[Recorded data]
━━━━━━━━━━
(** * Line items of the invoice generator: totals, preparation and row layout

    A shallow embedding of [item.go] (package [generator]): the [Item]
    record, its [Prepare] step, the four totals and [appendColTo], together
    with models of the collaborators the file calls into: the decimal
    package [github.com/shopspring/decimal] and the page-drawing object
    ([doc.pdf]).

    Conventions.
    - A [decimal.Decimal] is the pair of an unbounded integer coefficient
      and a power-of-ten exponent, as in the Go package; the exponent, an
      [int32] there, is an unbounded [Z] here, so the package's panics on
      exponent overflow are outside the model.
    - A Go method with a pointer receiver that assigns to fields and returns
      an [error] becomes a function returning the receiver after the call
      together with [option error] ([None] is Go's [nil]).
    - Page coordinates, [float64] in the source, are exact integers in an
      arbitrarily fine unit. *)

From Stdlib Require Import ZArith QArith Qpower Qabs Lia Lqa List Bool.
From Stdlib Require Import Strings.String Strings.Ascii Numbers.DecimalString.
Import ListNotations.

Local Open Scope string_scope.
Local Open Scope Z_scope.

(** ** The decimal package *)

Module decimal.

(** [type Decimal struct { value *big.Int; exp int32 }]: the number
    [value * 10 ^ exp]. *)
Record Decimal : Type := mkDecimal { value : Z; exp : Z }.

(** Go's [error] values carry a message. *)
Definition error : Type := string.

(** The zero value [Decimal{}], returned next to every error. *)
Definition zeroValue : Decimal := mkDecimal 0 0.

Definition New (v e : Z) : Decimal := mkDecimal v e.

(** [DivisionPrecision], the number of decimal places [Div] keeps. *)
Definition DivisionPrecision : Z := 16.

Definition MaxInt32 : Z := 2147483647.
Definition MinInt32 : Z := -2147483648.

(** *** Parsing *)

Definition isDigit (c : ascii) : bool :=
  let n := nat_of_ascii c in (48 <=? n)%nat && (n <=? 57)%nat.

Definition digitVal (c : ascii) : Z := Z.of_nat (nat_of_ascii c) - 48.

(** Value of a run of decimal digits; [None] when a character is not a
    digit. *)
Fixpoint parseDigits (acc : Z) (s : string) : option Z :=
  match s with
  | EmptyString => Some acc
  | String c rest =>
      if isDigit c then parseDigits (10 * acc + digitVal c) rest else None
  end.

(** Syntax accepted by [strconv.ParseInt(s, 10, _)] and by
    [big.Int.SetString(s, 10)]: an optional sign and at least one digit. *)
Definition parseInteger (s : string) : option Z :=
  match s with
  | EmptyString => None
  | String c rest =>
      if Ascii.eqb c "-" then
        match rest with
        | EmptyString => None
        | _ => option_map Z.opp (parseDigits 0 rest)
        end
      else if Ascii.eqb c "+" then
        match rest with
        | EmptyString => None
        | _ => parseDigits 0 rest
        end
      else parseDigits 0 s
  end.

(** [strings.IndexAny(value, "Ee")] followed by the two slices around the
    index: the text before the first [E] or [e], and the text after it when
    there is one. *)
Fixpoint splitExponent (s : string) : string * option string :=
  match s with
  | EmptyString => (EmptyString, None)
  | String c rest =>
      if Ascii.eqb c "e" || Ascii.eqb c "E" then (EmptyString, Some rest)
      else let (m, e) := splitExponent rest in (String c m, e)
  end.

Fixpoint countDots (s : string) : nat :=
  match s with
  | EmptyString => O
  | String c rest =>
      if Ascii.eqb c "." then S (countDots rest) else countDots rest
  end.

(** The text around the first decimal point: [value[:pIndex]] and
    [value[pIndex+1:]]; no second component when there is no point. *)
Fixpoint splitPoint (s : string) : string * option string :=
  match s with
  | EmptyString => (EmptyString, None)
  | String c rest =>
      if Ascii.eqb c "." then (EmptyString, Some rest)
      else let (i, f) := splitPoint rest in (String c i, f)
  end.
━━━━━━━━━━
◆ WHAT IS EXPECTED:
Write an exact transcription of every entry above.

◆ ANSWER TO THIS PROBLEM:
(** * Line items of the invoice generator: totals, preparation and row layout

    A shallow embedding of [item.go] (package [generator]): the [Item]
    record, its [Prepare] step, the four totals and [appendColTo], together
    with models of the collaborators the file calls into: the decimal
    package [github.com/shopspring/decimal] and the page-drawing object
    ([doc.pdf]).

    Conventions.
    - A [decimal.Decimal] is the pair of an unbounded integer coefficient
      and a power-of-ten exponent, as in the Go package; the exponent, an
      [int32] there, is an unbounded [Z] here, so the package's panics on
      exponent overflow are outside the model.
    - A Go method with a pointer receiver that assigns to fields and returns
      an [error] becomes a function returning the receiver after the call
      together with [option error] ([None] is Go's [nil]).
    - Page coordinates, [float64] in the source, are exact integers in an
      arbitrarily fine unit. *)

From Stdlib Require Import ZArith QArith Qpower Qabs Lia Lqa List Bool.
From Stdlib Require Import Strings.String Strings.Ascii Numbers.DecimalString.
Import ListNotations.

Local Open Scope string_scope.
Local Open Scope Z_scope.

(** ** The decimal package *)

Module decimal.

(** [type Decimal struct { value *big.Int; exp int32 }]: the number
    [value * 10 ^ exp]. *)
Record Decimal : Type := mkDecimal { value : Z; exp : Z }.

(** Go's [error] values carry a message. *)
Definition error : Type := string.

(** The zero value [Decimal{}], returned next to every error. *)
Definition zeroValue : Decimal := mkDecimal 0 0.

Definition New (v e : Z) : Decimal := mkDecimal v e.

(** [DivisionPrecision], the number of decimal places [Div] keeps. *)
Definition DivisionPrecision : Z := 16.

Definition MaxInt32 : Z := 2147483647.
Definition MinInt32 : Z := -2147483648.

(** *** Parsing *)

Definition isDigit (c : ascii) : bool :=
  let n := nat_of_ascii c in (48 <=? n)%nat && (n <=? 57)%nat.

Definition digitVal (c : ascii) : Z := Z.of_nat (nat_of_ascii c) - 48.

(** Value of a run of decimal digits; [None] when a character is not a
    digit. *)
Fixpoint parseDigits (acc : Z) (s : string) : option Z :=
  match s with
  | EmptyString => Some acc
  | String c rest =>
      if isDigit c then parseDigits (10 * acc + digitVal c) rest else None
  end.

(** Syntax accepted by [strconv.ParseInt(s, 10, _)] and by
    [big.Int.SetString(s, 10)]: an optional sign and at least one digit. *)
Definition parseInteger (s : string) : option Z :=
  match s with
  | EmptyString => None
  | String c rest =>
      if Ascii.eqb c "-" then
        match rest with
        | EmptyString => None
        | _ => option_map Z.opp (parseDigits 0 rest)
        end
      else if Ascii.eqb c "+" then
        match rest with
        | EmptyString => None
        | _ => parseDigits 0 rest
        end
      else parseDigits 0 s
  end.

(** [strings.IndexAny(value, "Ee")] followed by the two slices around the
    index: the text before the first [E] or [e], and the text after it when
    there is one. *)
Fixpoint splitExponent (s : string) : string * option string :=
  match s with
  | EmptyString => (EmptyString, None)
  | String c rest =>
      if Ascii.eqb c "e" || Ascii.eqb c "E" then (EmptyString, Some rest)
      else let (m, e) := splitExponent rest in (String c m, e)
  end.

Fixpoint countDots (s : string) : nat :=
  match s with
  | EmptyString => O
  | String c rest =>
      if Ascii.eqb c "." then S (countDots rest) else countDots rest
  end.

(** The text around the first decimal point: [value[:pIndex]] and
    [value[pIndex+1:]]; no second component when there is no point. *)
Fixpoint splitPoint (s : string) : string * option string :=
  match s with
  | EmptyString => (EmptyString, None)
  | String c rest =>
      if Ascii.eqb c "." then (EmptyString, Some rest)
      else let (i, f) := splitPoint rest in (String c i, f)
  end.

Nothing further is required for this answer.